START Provided data
(** [create_poll], lines 57-76. *)
Definition create_poll (db : DB) (data : option PollReq) : DB * Response :=
  let bad := (db, resp 400 (Msg "Invalid input: 'group_id', 'question', and 'options' are required")) in
  match data with
  | Some d =>
      match rq_group_id d, rq_question d, rq_options d with
      | Some g, Some q, Some opts =>
          match groups db !! g with
          | None => (db, resp 404 (NotFoundMsg "Group" g))
          | Some _ =>
              let options := map (fun opt => mkOption (strip opt) []) opts in
              let pid := next_poll_id db in
              (mkDB (groups db) (<[pid := mkPoll g q options]> (polls db))
                    (next_group_id db) (pid + 1),
               resp 201 (MsgId "Poll created" "poll_id" pid))
          end
      | _, _, _ => bad
      end
  | None => bad
  end.

(** Loop body of lines 102-104. *)
Definition unvote (user_id : string) (opt : PollOption) : PollOption :=
  if py_in user_id (votes opt)
  then mkOption (text opt) (py_remove user_id (votes opt))
  else opt.

(** Line 107: [options[option_index]['votes'].append(user_id)]. *)
Definition add_vote (user_id : string) (opt : PollOption) : PollOption :=
  mkOption (text opt) (votes opt ++ [user_id]).

(** Lines 101-107 on the (already range-checked) options list: the list
    the handler holds in memory after the loop and the append. *)
Definition cast (user_id : string) (option_index : Z) (options : list PollOption)
    : list PollOption :=
  alter (add_vote user_id) (Z.to_nat option_index) (map (unvote user_id) options).

(** [vote_poll], lines 78-114.

    On a valid request, lines 99-107 mutate the list loaded from the
    [PickleType] column in place, which gives [cast user_id option_index
    (options poll)] in memory.  Line 110 then assigns that same list object
    back to [poll.options].  [PickleType] is not a mutable-tracking type:
    SQLAlchemy compares the assigned value with the loaded one, which is the
    same (already mutated) object, finds them equal, and the flush at line
    112 issues no UPDATE.  Nothing of the vote reaches the table; the next
    request reloads the poll with its old options.  The store is therefore
    returned unchanged on the 200 path as on the error paths. *)
Definition vote_poll (db : DB) (poll_id : Z) (data : option VoteReq) : DB * Response :=
  match polls db !! poll_id with
  | None => (db, resp 404 (NotFoundMsg "Poll" poll_id))
  | Some poll =>
      match data with
      | None => (db, resp 500 ServerError)   (* 'user_id' in None: TypeError *)
      | Some d =>
          match rq_user_id d, rq_option_index d with
          | Some user_id, Some option_index =>
              if (0 <=? option_index) && (option_index <? Z.of_nat (length (options poll)))
              then (db, resp 200 (Msg "Vote successfully cast/updated"))
              else (db, resp 400 (Msg "Invalid option index"))
          | _, _ => (db, resp 400 (Msg "Invalid input: 'user_id' and 'option_index' are required"))
          end
      end
  end.

(** [get_poll], lines 116-124. *)
Definition get_poll (db : DB) (poll_id : Z) : Response :=
  match polls db !! poll_id with
  | None => resp 404 (NotFoundMsg "Poll" poll_id)
  | Some poll => resp 200 (PollView (question poll) (options poll))
  end.

(** A sequence of vote requests sent to one poll. *)
Fixpoint run_votes (db : DB) (poll_id : Z) (calls : list (option VoteReq)) : DB :=
  match calls with
  | [] => db
  | c :: cs => run_votes (vote_poll db poll_id c).1 poll_id cs
  end.

(** Number of occurrences of a user in a vote list / in a whole poll. *)
Fixpoint occ (u : string) (l : list string) : nat :=
  match l with
  | [] => 0
  | y :: l' => (if bool_decide (y = u) then 1 else 0) + occ u l'
  end%nat.

Definition poll_occ (u : string) (opts : list PollOption) : nat :=
  sum_list (map (fun o => occ u (votes o)) opts).

(** The options whose vote list contains [u]. *)
Definition voted_options (u : string) (opts : list PollOption) : list PollOption :=
  filter (fun o => u ∈ votes o) opts.

(** The one-vote-per-user invariant on an options list. *)
Definition one_vote (opts : list PollOption) : Prop := forall v, (poll_occ v opts <= 1)%nat.

(** Total number of entries over all the vote lists of a poll. *)
Definition total_votes (opts : list PollOption) : nat :=
  sum_list (map (fun o => length (votes o)) opts).

(** ** Requests on the store *)

(** The store-changing routes and [GET /polls/<id>], as one request type. *)
Inductive Request :=
| PostGroups (data : option GroupReq)
| PostPolls (data : option PollReq)
| PostVote (poll_id : Z) (data : option VoteReq)
| GetPoll (poll_id : Z).

Definition handle (db : DB) (rq : Request) : DB * Response :=
  match rq with
  | PostGroups data => create_group db data
  | PostPolls data => create_poll db data
  | PostVote pid data => vote_poll db pid data
  | GetPoll pid => (db, get_poll db pid)
  end.

(** A sequence of requests served one after the other. *)
Fixpoint run (db : DB) (rqs : list Request) : DB :=
  match rqs with
  | [] => db
  | rq :: rqs' => run (handle db rq).1 rqs'
  end.

(** What the handlers keep true of the store: creators are members,
    polls point at stored groups, one vote per user and poll, and no key
    at or above the next id is taken. *)
Definition store_inv (db : DB) : Prop :=
  (forall k g, groups db !! k = Some g -> creator g ∈ members g) /\
  (forall k p, polls db !! k = Some p -> is_Some (groups db !! group_id p)) /\
  (forall k p, polls db !! k = Some p -> one_vote (options p)) /\
  (forall k, next_group_id db <= k -> groups db !! k = None) /\
  (forall k, next_poll_id db <= k -> polls db !! k = None).

(** ** [get_suggestions], lines 127-178 *)

Record Suggestion := mkSuggestion { sg_name : string; sg_description : string }.

Record SuggestReq := mkSuggestReq { rq_location : option string; rq_mood : option string }.

Inductive SuggestBody :=
| SMsg (m : string)                      (* {"message": m} *)
| SList (l : list Suggestion).           (* {"suggestions": l} *)

(** The if/elif chain on [mood], lines 141-176. *)
Definition suggestions_for (location mood : string) : list Suggestion :=
  if bool_decide (mood = "Energetic") then
    [mkSuggestion "Sky Zone Trampoline Park"
       ("Jump and burn energy near " ++ location ++ "! Great for a wild time.")%string;
     mkSuggestion "Local Dance Class (Salsa/Zumba)"
       ("Find a quick drop-in class to move to the beat in " ++ location ++ ".")%string;
     mkSuggestion "Busy Downtown Food Market"
       "High energy, fast pace, and lots of unique street food vendors."]
  else if bool_decide (mood = "Relaxed") then
    [mkSuggestion "Botanical Gardens or Quiet Park"
       ("Perfect place to unwind and enjoy nature near " ++ location ++ ".")%string;
     mkSuggestion "Cozy Corner Bookstore/Cafe"
       "Grab a hot drink and enjoy some light reading or quiet conversation.";
     mkSuggestion "Meditation Center Drop-in"
       "Find a local spot for deep relaxation and calm."]
  else if bool_decide (mood = "Hungry") then
    [mkSuggestion "Famous Local Diner"
       ("Go where the locals go for the best comfort food in " ++ location ++ ".")%string;
     mkSuggestion "Taco Truck Alley/Street Food Hub"
       "An adventure for the taste buds with plenty of options.";
     mkSuggestion "All-You-Can-Eat Buffet"
       "Satisfy any craving with unlimited options!"]
  else if bool_decide (mood = "Creative") then
    [mkSuggestion "Contemporary Art Museum"
       ("Seek inspiration from abstract and modern works near " ++ location ++ ".")%string;
     mkSuggestion "DIY Pottery or Painting Studio"
       "Hands-on fun to make something unique.";
     mkSuggestion "Architecture Tour"
       "Explore the unique buildings and design of the city center."]
  else if bool_decide (mood = "Romantic") then
    [mkSuggestion "Rooftop Restaurant with a View"
       ("Dress up and enjoy a classy dinner overlooking " ++ location ++ ".")%string;
     mkSuggestion "Sunset Picnic Spot"
       "Grab a blanket and some wine for a private, scenic experience.";
     mkSuggestion "Stargazing at a Planetarium"
       "A quiet, awe-inspiring place to share a moment."]
  else
    [mkSuggestion "Local Public Library"
       "Always a good place for a quiet break.";
     mkSuggestion "Main Street Window Shopping"
       "Just wander and see what catches your eye in the main area of the city."].

Definition get_suggestions (data : option SuggestReq) : Z * SuggestBody :=
  let bad := (400, SMsg "Invalid input: 'location' and 'mood' are required") in
  match data with
  | Some d =>
      match rq_location d, rq_mood d with
      | Some location, Some mood => (200, SList (suggestions_for location mood))
      | _, _ => bad
      end
  | None => bad
  end.

(** The moods with a dedicated branch. *)
Definition known_moods : list string := ["Energetic"; "Relaxed"; "Hungry"; "Creative"; "Romantic"].

(** ** Scenario from the spec's end-to-end test *)

Definition demo_group_db : DB :=
  (create_group empty_db (Some (mkGroupReq (Some "G") (Some "u1") None))).1.

Definition demo_poll_req : PollReq :=
  mkPollReq (Some 1) (Some "Where?") (Some [" Park"; "Beach "]).

Definition demo_poll_db : DB := (create_poll demo_group_db (Some demo_poll_req)).1.

Definition vote_req (u : string) (k : Z) : option VoteReq := Some (mkVoteReq (Some u) (Some k)).

Definition e2e_db : DB :=
  let db1 := (create_group empty_db (Some (mkGroupReq (Some "G") (Some "u1") None))).1 in
  let db2 := (create_poll db1 (Some (mkPollReq (Some 1) (Some "Where?") (Some [" Park"; "Beach "])))).1 in
  (vote_poll db2 1 (Some (mkVoteReq (Some "u1") (Some 0)))).1.

(** The vote of [e2e_db] is answered 200 but not stored: [get_poll] still
    shows empty vote lists. *)
Example e2e_get :
  get_poll e2e_db 1 = resp 200 (PollView "Where?" [mkOption "Park" []; mkOption "Beach" []]).
Proof. reflexivity. Qed.
(** * runners-insights: the scraper's line pattern, the cleaning pass and
      the dashboard's grouping and filtering, embedded from
      [src/webparser/parser.py] and [src/visualization/app.py]. *)

From Stdlib Require Import ZArith Ascii String Sorted.
From stdpp Require Import gmap strings list fin_maps pretty.

Open Scope Z_scope.

(** ** Python's backtracking [re] engine, for the constructs the pattern uses

    A Python [str] is modelled as a [string] of 8-bit characters read as the
    code points 0..255; on that range [\d] is exactly [0-9].  The engine is
    the usual backtracking one: alternatives are tried left to right, a greedy
    quantifier tries the longest repetition first, a lazy one the shortest,
    and the first success wins.  Every quantifier of the pattern is applied to
    a single character class, so repetition is a constructor over classes. *)
Module Re.

Definition charset := ascii -> bool.

Inductive regex : Type :=
| Lit (t : string)                                   (* literal text *)
| Rep (p : charset) (lo : nat) (hi : option nat) (greedy : bool)
                                                     (* p{lo,hi} or p{lo,hi}? *)
| Cat (r1 r2 : regex)                                (* r1 r2 *)
| Alt (r1 r2 : regex)                                (* r1|r2 *)
| Opt (r : regex)                                    (* r? *)
| Group (name : string) (r : regex).                 (* (?P<name>r) *)

(** Captured groups: name and matched text, latest binding first. *)
Definition caps := list (string * list ascii).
END Provided data
**Task to complete:**
Every line that contains the string "charset" should be copied from the records.

**Result of the exercise:**
Definition charset := ascii -> bool.
| Rep (p : charset) (lo : nat) (hi : option nat) (greedy : bool)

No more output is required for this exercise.